**The task:** Only an exact copy of the records below will serve as the answer.

**Dataset records:**

Definition update (st : State) (k : string)
    (updateFn : EventRecord C D -> EventRecord C D) : bool * State :=
  match events st !! k with
  | None => (false, st)
  | Some r => (true, set st k (updateFn r))
  end.

Definition size (st : State) : nat := base.size (events st).

(** [purgeExpired]: a record stays when [now > record.expiresAt] is false. *)
Definition survives (now : num) (r : EventRecord C D) : bool :=
  negb (Num.gt now (expiresAt r)).

Definition keySurvives (st : State) (now : num) (k : string) : bool :=
  match events st !! k with
  | Some r => survives now r
  | None => true
  end.

Definition purgeExpired (st : State) (now : num) : State :=
  {| events := filter (fun kr => survives now kr.2) (events st);
     deferredKeys := filter (fun k => keySurvives st now k) (deferredKeys st) |}.

(** The "force reset if expired or details changed" block of [track]:
    the prior record the strategy will be given. *)
Definition priorRecord (st : State) (now : num) (k : string)
    (eventData : EventData) : option (EventRecord C D) :=
  match events st !! k with
  | Some r =>
      let isExpired := Num.gt now (expiresAt r) in
      let detailsChanged :=
        negb (String.eqb (detailsHash r) (ev_detailsHash eventData)) in
      if isExpired || detailsChanged then None else Some r
  | None => None
  end.

(** [track]: [nowAdapter] is the clock reading of the adapter (freshness
    check), [nowStrategy] the one taken inside [strategy.track]. *)
Definition track (strategy : BaseStrategy C D) (st : State)
    (nowAdapter nowStrategy : num) (k : string) (eventData : EventData)
    (trackerConfig : TrackerConfig) : TrackResult C D * State :=
  let record := priorRecord st nowAdapter k eventData in
  if match record with Some _ => false | None => true end
     && Num.gt (tc_maxKeys trackerConfig) 0
     && Num.ge (Num.of_nat (size st)) (tc_maxKeys trackerConfig)
     && negb (has st k)
  then
    ({| outcome := Ignored; record := None;
        reason := Some "key_limit_reached" |}, st)
  else
    let '(outcome, updatedRecord) :=
      @track C D strategy trackerConfig nowStrategy record
        {| se_compositeKey := k; se_data := eventData |} in
    ({| outcome := outcome; record := Some updatedRecord; reason := None |},
     set st k updatedRecord).

Definition acquireKeySlot (st : State) (k : string) (maxKeys : num) : bool :=
  if has st k then true
  else if Num.ge (Num.of_nat (size st)) maxKeys then false
  else true.

(** The deferred keys whose record is due at [timestamp]. *)
Definition dueKeys (st : State) (timestamp : num) : list string :=
  List.filter
    (fun k => match events st !! k with
              | Some r => isDue timestamp r
              | None => false
              end)
    (elements (deferredKeys st)).

Definition findDueDeferred (st : State) (timestamp : num)
    : list (EventRecord C D) :=
  omap (fun k => events st !! k) (dueKeys st timestamp).

Definition popDueDeferred (st : State) (timestamp : num)
    : list (EventRecord C D) * State :=
  let keysToDelete := dueKeys st timestamp in
  (omap (fun k => events st !! k) keysToDelete,
   fold_left delete keysToDelete st).
Lemma construct_handlers_spec (snapshot : list (Z * nat)) (w : World) :
  ∃ w' hs,
    construct_handlers snapshot w = (w', Return hs) ∧
    root w' = root w ∧ queues w' = queues w ∧
    Process w' = Process w ∧ handled w' = handled w ∧
    NoDup hs ∧
    (∀ k, k ∈ hs → heap w !! k = None ∧ k ∉ root_handlers (root w)) ∧
    (∀ k, k ∉ hs → heap w' !! k = heap w !! k) ∧
    Forall2 (λ k e, heap w' !! k
                    = Some (Logregator_handler (LogregatorHandler_init e.1 e.2)))
      hs snapshot.
Proof.
  revert w. induction snapshot as [|[lvl q] rest IH]; intros w.
  - exists w, []. simpl.
    split_and!; try done;
      first [ by constructor | intros k Hk; by apply elem_of_nil in Hk ].
  - destruct (fresh_ref_spec w) as [Hnone Hnin].
    set (wa := set_heap (<[fresh_ref w := Logregator_handler
                                            (LogregatorHandler_init lvl q)]> (heap w)) w).
    destruct (IH wa) as (w' & hs & Hc & Hr & Hq & HP & Hh & Hnd & Hfresh & Hkeep & Hall).
    assert (Hk0 : fresh_ref w ∉ hs).
    { intros Hin. apply Hfresh in Hin as [Hin _].
      unfold wa in Hin; simpl in Hin. by rewrite lookup_insert_eq in Hin. }
    exists w', (fresh_ref w :: hs).
    split.
    { simpl. unfold mbind, M_bind, new_handler. fold wa. by rewrite Hc. }
    split_and!; try done.
    + by constructor.
    + intros k [->|Hin]%elem_of_cons; [done|]. split.
      * apply Hfresh in Hin as [Hin _]. unfold wa in Hin; simpl in Hin.
        apply lookup_insert_None in Hin. tauto.
      * by apply Hfresh in Hin as [_ Hin].
    + intros k Hk. apply not_elem_of_cons in Hk as [Hne Hk].
      rewrite Hkeep by done. unfold wa; simpl. by rewrite lookup_insert_ne.
    + constructor; [|done]. simpl. rewrite Hkeep by done.
      unfold wa; simpl. by rewrite lookup_insert_eq.
Qed.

**Task output:**
Definition update (st : State) (k : string)
    (updateFn : EventRecord C D -> EventRecord C D) : bool * State :=
  match events st !! k with
  | None => (false, st)
  | Some r => (true, set st k (updateFn r))
  end.

Definition size (st : State) : nat := base.size (events st).

(** [purgeExpired]: a record stays when [now > record.expiresAt] is false. *)
Definition survives (now : num) (r : EventRecord C D) : bool :=
  negb (Num.gt now (expiresAt r)).

Definition keySurvives (st : State) (now : num) (k : string) : bool :=
  match events st !! k with
  | Some r => survives now r
  | None => true
  end.

Definition purgeExpired (st : State) (now : num) : State :=
  {| events := filter (fun kr => survives now kr.2) (events st);
     deferredKeys := filter (fun k => keySurvives st now k) (deferredKeys st) |}.

(** The "force reset if expired or details changed" block of [track]:
    the prior record the strategy will be given. *)
Definition priorRecord (st : State) (now : num) (k : string)
    (eventData : EventData) : option (EventRecord C D) :=
  match events st !! k with
  | Some r =>
      let isExpired := Num.gt now (expiresAt r) in
      let detailsChanged :=
        negb (String.eqb (detailsHash r) (ev_detailsHash eventData)) in
      if isExpired || detailsChanged then None else Some r
  | None => None
  end.

(** [track]: [nowAdapter] is the clock reading of the adapter (freshness
    check), [nowStrategy] the one taken inside [strategy.track]. *)
Definition track (strategy : BaseStrategy C D) (st : State)
    (nowAdapter nowStrategy : num) (k : string) (eventData : EventData)
    (trackerConfig : TrackerConfig) : TrackResult C D * State :=
  let record := priorRecord st nowAdapter k eventData in
  if match record with Some _ => false | None => true end
     && Num.gt (tc_maxKeys trackerConfig) 0
     && Num.ge (Num.of_nat (size st)) (tc_maxKeys trackerConfig)
     && negb (has st k)
  then
    ({| outcome := Ignored; record := None;
        reason := Some "key_limit_reached" |}, st)
  else
    let '(outcome, updatedRecord) :=
      @track C D strategy trackerConfig nowStrategy record
        {| se_compositeKey := k; se_data := eventData |} in
    ({| outcome := outcome; record := Some updatedRecord; reason := None |},
     set st k updatedRecord).

Definition acquireKeySlot (st : State) (k : string) (maxKeys : num) : bool :=
  if has st k then true
  else if Num.ge (Num.of_nat (size st)) maxKeys then false
  else true.

(** The deferred keys whose record is due at [timestamp]. *)
Definition dueKeys (st : State) (timestamp : num) : list string :=
  List.filter
    (fun k => match events st !! k with
              | Some r => isDue timestamp r
              | None => false
              end)
    (elements (deferredKeys st)).

Definition findDueDeferred (st : State) (timestamp : num)
    : list (EventRecord C D) :=
  omap (fun k => events st !! k) (dueKeys st timestamp).

Definition popDueDeferred (st : State) (timestamp : num)
    : list (EventRecord C D) * State :=
  let keysToDelete := dueKeys st timestamp in
  (omap (fun k => events st !! k) keysToDelete,
   fold_left delete keysToDelete st).
Lemma construct_handlers_spec (snapshot : list (Z * nat)) (w : World) :
  ∃ w' hs,
    construct_handlers snapshot w = (w', Return hs) ∧
    root w' = root w ∧ queues w' = queues w ∧
    Process w' = Process w ∧ handled w' = handled w ∧
    NoDup hs ∧
    (∀ k, k ∈ hs → heap w !! k = None ∧ k ∉ root_handlers (root w)) ∧
    (∀ k, k ∉ hs → heap w' !! k = heap w !! k) ∧
    Forall2 (λ k e, heap w' !! k
                    = Some (Logregator_handler (LogregatorHandler_init e.1 e.2)))
      hs snapshot.
Proof.
  revert w. induction snapshot as [|[lvl q] rest IH]; intros w.
  - exists w, []. simpl.
    split_and!; try done;
      first [ by constructor | intros k Hk; by apply elem_of_nil in Hk ].
  - destruct (fresh_ref_spec w) as [Hnone Hnin].
    set (wa := set_heap (<[fresh_ref w := Logregator_handler
                                            (LogregatorHandler_init lvl q)]> (heap w)) w).
    destruct (IH wa) as (w' & hs & Hc & Hr & Hq & HP & Hh & Hnd & Hfresh & Hkeep & Hall).
    assert (Hk0 : fresh_ref w ∉ hs).
    { intros Hin. apply Hfresh in Hin as [Hin _].
      unfold wa in Hin; simpl in Hin. by rewrite lookup_insert_eq in Hin. }
    exists w', (fresh_ref w :: hs).
    split.
    { simpl. unfold mbind, M_bind, new_handler. fold wa. by rewrite Hc. }
    split_and!; try done.
    + by constructor.
    + intros k [->|Hin]%elem_of_cons; [done|]. split.
      * apply Hfresh in Hin as [Hin _]. unfold wa in Hin; simpl in Hin.
        apply lookup_insert_None in Hin. tauto.
      * by apply Hfresh in Hin as [_ Hin].
    + intros k Hk. apply not_elem_of_cons in Hk as [Hne Hk].
      rewrite Hkeep by done. unfold wa; simpl. by rewrite lookup_insert_ne.
    + constructor; [|done]. simpl. rewrite Hkeep by done.
      unfold wa; simpl. by rewrite lookup_insert_eq.
Qed.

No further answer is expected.